Lemma mapAttrs_middle cxt pre a post ps :
  mapAttrs cxt (pre ++ a :: post) = Js.Return ps ->
  ∃ ps1 p ps2,
    mapAttrs cxt pre = Js.Return ps1 ∧ lowerAttr cxt a = Js.Return p
    ∧ mapAttrs cxt post = Js.Return ps2 ∧ ps = ps1 ++ p :: ps2.
Proof.
  revert ps. induction pre as [|x pre IH]; intros ps; simpl.
  - destruct (lowerAttr cxt a) as [p|]; [|done].
    destruct (mapAttrs cxt post) as [ps2|]; [|done].
    intros [= <-]. exists [], p, ps2. done.
  - destruct (lowerAttr cxt x) as [q|]; [|done].
    destruct (mapAttrs cxt (pre ++ a :: post)) as [ps'|]; [|done].
    intros [= <-]. destruct (IH ps' eq_refl) as (ps1 & p & ps2 & -> & Hp & Hpost & ->).
    exists (q :: ps1), p, ps2. done.
Qed.

(** Lowering an attribute or property whose value is a boolean literal,
    wherever it stands among the others. *)
Lemma boolean_literal_lowered cxt pre post name b type props :
  getChildAttrsOrProps (pre ++ mkIr name (Literal (LBoolean b)) type :: post) cxt
  = Js.Return props ->
  ∃ ps1 ps2,
    getChildAttrsOrProps pre cxt = Js.Return ps1
    ∧ getChildAttrsOrProps post cxt = Js.Return ps2
    ∧ props
      = ps1
        ++ (if decide (name = "class") then []
            else [mkProperty
                    (if isValidIdentifier name then KeyIdentifier name else KeyLiteral name)
                    (EsLiteral (if decide (type = Attribute) then Js.VString ""
                                else Js.VBool b))])
        ++ ps2.
Proof.
  unfold ComponentTransformer.getChildAttrsOrProps.
  destruct (mapAttrs cxt (pre ++ _ :: post)) as [ps|] eqn:Hmap; [|done].
  intros [= <-].
  apply mapAttrs_middle in Hmap as (ps1 & p & ps2 & -> & Hp & -> & ->).
  exists (omap id ps1), (omap id ps2). split; [done|]. split; [done|].
  rewrite omap_app. f_equal. simpl.
  unfold ComponentTransformer.lowerAttr in Hp. simpl in Hp.
  case_bool_decide as Hclass.
  - inversion Hp; subst p. by destruct (decide (name = "class")).
  - inversion Hp; subst p. by destruct (decide (name = "class")).
Qed.

End Lowered.

Section Rendered.
Variable isBooleanAttribute : string -> Js.value -> bool.
Variable isGlobalHtmlAttribute : string -> bool.
Variable isAriaAttribute : string -> bool.
Variable htmlPropertyToAttribute : string -> string.
Variable production : bool.

Abbreviation setProperty :=
  (setProperty isBooleanAttribute isGlobalHtmlAttribute isAriaAttribute
               htmlPropertyToAttribute production).

(** [setProperty] on a property that reflects a boolean attribute. *)
Lemma setProperty_boolean st node key v :
  key_in key (get st node) = false ->
  hostType (get st node) = Element ->
  key ≠ "innerHTML" ->
  isBooleanAttribute (htmlPropertyToAttribute key) (tagName (get st node)) = true ->
  setProperty node key v st
  = if bool_decide (v = Js.VBool true)
    then setAttribute node (htmlPropertyToAttribute key) (Js.VString "") None st
    else removeAttribute node (htmlPropertyToAttribute key) None st.
Proof.
  intros Hkey Hty Hinner Hbool. unfold Renderer.setProperty.
  rewrite Hkey. destruct (decide (hostType (get st node) = Element)); [|done].
  rewrite (bool_decide_eq_false_2 _ Hinner). by rewrite Hbool.
Qed.

End Rendered.

(** C3, as the code has it.  Lowering ([getChildAttrsOrProps]): an
    attribute or property whose value is a boolean literal contributes, at
    its place among the others, nothing when its name is [class], the
    empty string when it is an attribute, whatever the boolean is, and the
    boolean itself when it is a property; so never the strings "true" or
    "false".  Rendering ([setProperty] on a property that reflects a boolean
    attribute): [true] leaves the attribute present with the empty string as
    its value, and any other value, [false] among them, leaves it absent. *)
Theorem boolean_values_lowered_and_rendered
    (EsLowered TransformerContext : Type)
    (isValidIdentifier : string -> bool)
    (normalizeStyleAttributeValue normalizeClassAttributeValue : string -> string)
    (expressionIrToEs : ComponentTransformer.IrExpression -> TransformerContext -> EsLowered)
    (isBooleanAttribute : string -> Js.value -> bool)
    (isGlobalHtmlAttribute isAriaAttribute : string -> bool)
    (htmlPropertyToAttribute : string -> string)
    (production : bool) :
  (∀ cxt pre post name b type props,
     ComponentTransformer.getChildAttrsOrProps EsLowered TransformerContext isValidIdentifier
       normalizeStyleAttributeValue normalizeClassAttributeValue expressionIrToEs
       (pre ++ ComponentTransformer.mkIr name
                 (ComponentTransformer.Literal (ComponentTransformer.LBoolean b)) type
            :: post) cxt
     = Js.Return props ->
     ∃ ps1 ps2,
       ComponentTransformer.getChildAttrsOrProps EsLowered TransformerContext
         isValidIdentifier normalizeStyleAttributeValue normalizeClassAttributeValue
         expressionIrToEs pre cxt = Js.Return ps1
       ∧ ComponentTransformer.getChildAttrsOrProps EsLowered TransformerContext
           isValidIdentifier normalizeStyleAttributeValue normalizeClassAttributeValue
           expressionIrToEs post cxt = Js.Return ps2
       ∧ props
         = ps1
           ++ (if decide (name = "class") then []
               else [ComponentTransformer.mkProperty
                       (if isValidIdentifier name
                        then ComponentTransformer.KeyIdentifier name
                        else ComponentTransformer.KeyLiteral name)
                       (ComponentTransformer.EsLiteral
                          (if decide (type = ComponentTransformer.Attribute)
                           then Js.VString "" else Js.VBool b))])
           ++ ps2)
  ∧ (∀ st node key v,
       key_in key (get st node) = false ->
       hostType (get st node) = Element ->
       key ≠ "innerHTML" ->
       isBooleanAttribute (htmlPropertyToAttribute key) (tagName (get st node)) = true ->
       getAttribute node (htmlPropertyToAttribute key) None
         (setProperty isBooleanAttribute isGlobalHtmlAttribute isAriaAttribute
                      htmlPropertyToAttribute production node key v st)
       = if bool_decide (v = Js.VBool true) then Js.VString "" else Js.VNull).
Proof.
  split.
  - intros cxt pre post name b type props. apply boolean_literal_lowered.
  - intros st node key v Hkey Hty Hinner Hbool.
    rewrite (setProperty_boolean _ _ _ _ _ st node key v Hkey Hty Hinner Hbool).
    case_bool_decide.
    + apply getAttribute_setAttribute_string.
    + apply getAttribute_removeAttribute.
Qed.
+===+
- What needs to be done
Your answer should be the data above, retyped exactly.

- Result
Lemma mapAttrs_middle cxt pre a post ps :
  mapAttrs cxt (pre ++ a :: post) = Js.Return ps ->
  ∃ ps1 p ps2,
    mapAttrs cxt pre = Js.Return ps1 ∧ lowerAttr cxt a = Js.Return p
    ∧ mapAttrs cxt post = Js.Return ps2 ∧ ps = ps1 ++ p :: ps2.
Proof.
  revert ps. induction pre as [|x pre IH]; intros ps; simpl.
  - destruct (lowerAttr cxt a) as [p|]; [|done].
    destruct (mapAttrs cxt post) as [ps2|]; [|done].
    intros [= <-]. exists [], p, ps2. done.
  - destruct (lowerAttr cxt x) as [q|]; [|done].
    destruct (mapAttrs cxt (pre ++ a :: post)) as [ps'|]; [|done].
    intros [= <-]. destruct (IH ps' eq_refl) as (ps1 & p & ps2 & -> & Hp & Hpost & ->).
    exists (q :: ps1), p, ps2. done.
Qed.

(** Lowering an attribute or property whose value is a boolean literal,
    wherever it stands among the others. *)
Lemma boolean_literal_lowered cxt pre post name b type props :
  getChildAttrsOrProps (pre ++ mkIr name (Literal (LBoolean b)) type :: post) cxt
  = Js.Return props ->
  ∃ ps1 ps2,
    getChildAttrsOrProps pre cxt = Js.Return ps1
    ∧ getChildAttrsOrProps post cxt = Js.Return ps2
    ∧ props
      = ps1
        ++ (if decide (name = "class") then []
            else [mkProperty
                    (if isValidIdentifier name then KeyIdentifier name else KeyLiteral name)
                    (EsLiteral (if decide (type = Attribute) then Js.VString ""
                                else Js.VBool b))])
        ++ ps2.
Proof.
  unfold ComponentTransformer.getChildAttrsOrProps.
  destruct (mapAttrs cxt (pre ++ _ :: post)) as [ps|] eqn:Hmap; [|done].
  intros [= <-].
  apply mapAttrs_middle in Hmap as (ps1 & p & ps2 & -> & Hp & -> & ->).
  exists (omap id ps1), (omap id ps2). split; [done|]. split; [done|].
  rewrite omap_app. f_equal. simpl.
  unfold ComponentTransformer.lowerAttr in Hp. simpl in Hp.
  case_bool_decide as Hclass.
  - inversion Hp; subst p. by destruct (decide (name = "class")).
  - inversion Hp; subst p. by destruct (decide (name = "class")).
Qed.

End Lowered.

Section Rendered.
Variable isBooleanAttribute : string -> Js.value -> bool.
Variable isGlobalHtmlAttribute : string -> bool.
Variable isAriaAttribute : string -> bool.
Variable htmlPropertyToAttribute : string -> string.
Variable production : bool.

Abbreviation setProperty :=
  (setProperty isBooleanAttribute isGlobalHtmlAttribute isAriaAttribute
               htmlPropertyToAttribute production).

(** [setProperty] on a property that reflects a boolean attribute. *)
Lemma setProperty_boolean st node key v :
  key_in key (get st node) = false ->
  hostType (get st node) = Element ->
  key ≠ "innerHTML" ->
  isBooleanAttribute (htmlPropertyToAttribute key) (tagName (get st node)) = true ->
  setProperty node key v st
  = if bool_decide (v = Js.VBool true)
    then setAttribute node (htmlPropertyToAttribute key) (Js.VString "") None st
    else removeAttribute node (htmlPropertyToAttribute key) None st.
Proof.
  intros Hkey Hty Hinner Hbool. unfold Renderer.setProperty.
  rewrite Hkey. destruct (decide (hostType (get st node) = Element)); [|done].
  rewrite (bool_decide_eq_false_2 _ Hinner). by rewrite Hbool.
Qed.

End Rendered.

(** C3, as the code has it.  Lowering ([getChildAttrsOrProps]): an
    attribute or property whose value is a boolean literal contributes, at
    its place among the others, nothing when its name is [class], the
    empty string when it is an attribute, whatever the boolean is, and the
    boolean itself when it is a property; so never the strings "true" or
    "false".  Rendering ([setProperty] on a property that reflects a boolean
    attribute): [true] leaves the attribute present with the empty string as
    its value, and any other value, [false] among them, leaves it absent. *)
Theorem boolean_values_lowered_and_rendered
    (EsLowered TransformerContext : Type)
    (isValidIdentifier : string -> bool)
    (normalizeStyleAttributeValue normalizeClassAttributeValue : string -> string)
    (expressionIrToEs : ComponentTransformer.IrExpression -> TransformerContext -> EsLowered)
    (isBooleanAttribute : string -> Js.value -> bool)
    (isGlobalHtmlAttribute isAriaAttribute : string -> bool)
    (htmlPropertyToAttribute : string -> string)
    (production : bool) :
  (∀ cxt pre post name b type props,
     ComponentTransformer.getChildAttrsOrProps EsLowered TransformerContext isValidIdentifier
       normalizeStyleAttributeValue normalizeClassAttributeValue expressionIrToEs
       (pre ++ ComponentTransformer.mkIr name
                 (ComponentTransformer.Literal (ComponentTransformer.LBoolean b)) type
            :: post) cxt
     = Js.Return props ->
     ∃ ps1 ps2,
       ComponentTransformer.getChildAttrsOrProps EsLowered TransformerContext
         isValidIdentifier normalizeStyleAttributeValue normalizeClassAttributeValue
         expressionIrToEs pre cxt = Js.Return ps1
       ∧ ComponentTransformer.getChildAttrsOrProps EsLowered TransformerContext
           isValidIdentifier normalizeStyleAttributeValue normalizeClassAttributeValue
           expressionIrToEs post cxt = Js.Return ps2
       ∧ props
         = ps1
           ++ (if decide (name = "class") then []
               else [ComponentTransformer.mkProperty
                       (if isValidIdentifier name
                        then ComponentTransformer.KeyIdentifier name
                        else ComponentTransformer.KeyLiteral name)
                       (ComponentTransformer.EsLiteral
                          (if decide (type = ComponentTransformer.Attribute)
                           then Js.VString "" else Js.VBool b))])
           ++ ps2)
  ∧ (∀ st node key v,
       key_in key (get st node) = false ->
       hostType (get st node) = Element ->
       key ≠ "innerHTML" ->
       isBooleanAttribute (htmlPropertyToAttribute key) (tagName (get st node)) = true ->
       getAttribute node (htmlPropertyToAttribute key) None
         (setProperty isBooleanAttribute isGlobalHtmlAttribute isAriaAttribute
                      htmlPropertyToAttribute production node key v st)
       = if bool_decide (v = Js.VBool true) then Js.VString "" else Js.VNull).
Proof.
  split.
  - intros cxt pre post name b type props. apply boolean_literal_lowered.
  - intros st node key v Hkey Hty Hinner Hbool.
    rewrite (setProperty_boolean _ _ _ _ _ st node key v Hkey Hty Hinner Hbool).
    case_bool_decide.
    + apply getAttribute_setAttribute_string.
    + apply getAttribute_removeAttribute.
Qed.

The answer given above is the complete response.